■ WHAT YOU WILL DO ■
Give back exactly the lines of the data below, starting with the line that has "fragment of the Python ones." and going on through the line that has "the trace of the events it performed.".

STUDY MATERIAL section start

(** * Stage orchestration of the coastal-calibration workflow

    A shallow embedding of the batch-scheduler controller
    ([utils/slurm.py]), of the external-process helpers of the stage base
    class ([stages/base.py]) and of the stage planning, partitioning and
    dependency-preparation rules of the runner, with the properties that the
    specification states about them; and of the submission of a job, the
    environment of the container, the container stages of the rasterized
    model ([stages/sfincs_build.py], [stages/sfincs_run.py]) and the
    station files, mesh file and comparison figures of the finite-element
    model ([stages/schism.py]), with properties that the code shows.

    Conventions of the embedding.
    - A Python [str] is a [string]; the text handled here (scheduler output,
      stage names, paths) is ASCII, and the built-ins below are the ASCII
      fragment of the Python ones.
    - A Python [int] is a [Z]; [None] is [None] of an [option].
    - Code that talks to the outside (sub-processes, the clock, the log) is
      written against an explicit oracle and returns, next to its result,
      the trace of the events it performed.
    - A raised exception is the [Raised] outcome; a [while True] loop takes a
      bound on its number of iterations and is [Pending] when it needs more. *)

From Stdlib Require Import Ascii String Qcanon.
From stdpp Require Import base option list strings pretty numbers gmap.

Local Open Scope Z_scope.

(* ===================================================================== *)
(** * Python built-ins on ASCII text *)
(* ===================================================================== *)

Module Py.

(** [str.isspace] on one ASCII character: TAB, LF, VT, FF, CR, the four
    separators FS, GS, RS, US, and the space. *)
Definition isspace (c : ascii) : bool :=
  let n := Ascii.N_of_ascii c in
  ((9 <=? n)%N && (n <=? 13)%N) || ((28 <=? n)%N && (n <=? 32)%N).

Fixpoint lstrip (s : string) : string :=
  match s with
  | EmptyString => EmptyString
  | String c r => if isspace c then lstrip r else s
  end.

Fixpoint rstrip (s : string) : string :=
  match s with
  | EmptyString => EmptyString
  | String c r =>
      match rstrip r with
      | EmptyString => if isspace c then EmptyString else String c EmptyString
      | r' => String c r'
      end
  end.

(** [s.strip()] *)
Definition strip (s : string) : string := rstrip (lstrip s).

Definition upper_char (c : ascii) : ascii :=
  let n := Ascii.N_of_ascii c in
  if (97 <=? n)%N && (n <=? 122)%N then Ascii.ascii_of_N (n - 32) else c.

(** [s.upper()] *)
Fixpoint upper (s : string) : string :=
  match s with
  | EmptyString => EmptyString
  | String c r => String (upper_char c) (upper r)
  end.

(** [s.startswith(p)] *)
Definition startswith (s p : string) : bool := String.prefix p s.

(** [sub in s] *)
Fixpoint contains (sub s : string) : bool :=
  String.prefix sub s ||
  match s with
  | EmptyString => false
  | String _ r => contains sub r
  end.

(** [s.split(sep)] for a separator of one character: never empty. *)
Fixpoint split (sep : ascii) (s : string) : list string :=
  match s with
  | EmptyString => [EmptyString]
  | String c r =>
      if Ascii.eqb c sep then EmptyString :: split sep r
      else match split sep r with
           | h :: t => String c h :: t
           | [] => [String c EmptyString]
           end
  end.

(** Truth value of a [str]: non-empty. *)
Definition truthy (s : string) : bool :=
  match s with EmptyString => false | _ => true end.

(** [s[-n:]] for a positive [n]: the last [n] characters, or all of [s]. *)
Fixpoint last_chars (n : nat) (s : string) : string :=
  match s with
  | EmptyString => EmptyString
  | String _ r => if (String.length s <=? n)%nat then s else last_chars n r
  end.

Definition is_digit (c : ascii) : bool :=
  let n := Ascii.N_of_ascii c in (48 <=? n)%N && (n <=? 57)%N.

STUDY MATERIAL section end

■ SOLUTION BELOW ■
      fragment of the Python ones.
    - A Python [int] is a [Z]; [None] is [None] of an [option].
    - Code that talks to the outside (sub-processes, the clock, the log) is
      written against an explicit oracle and returns, next to its result,
      the trace of the events it performed.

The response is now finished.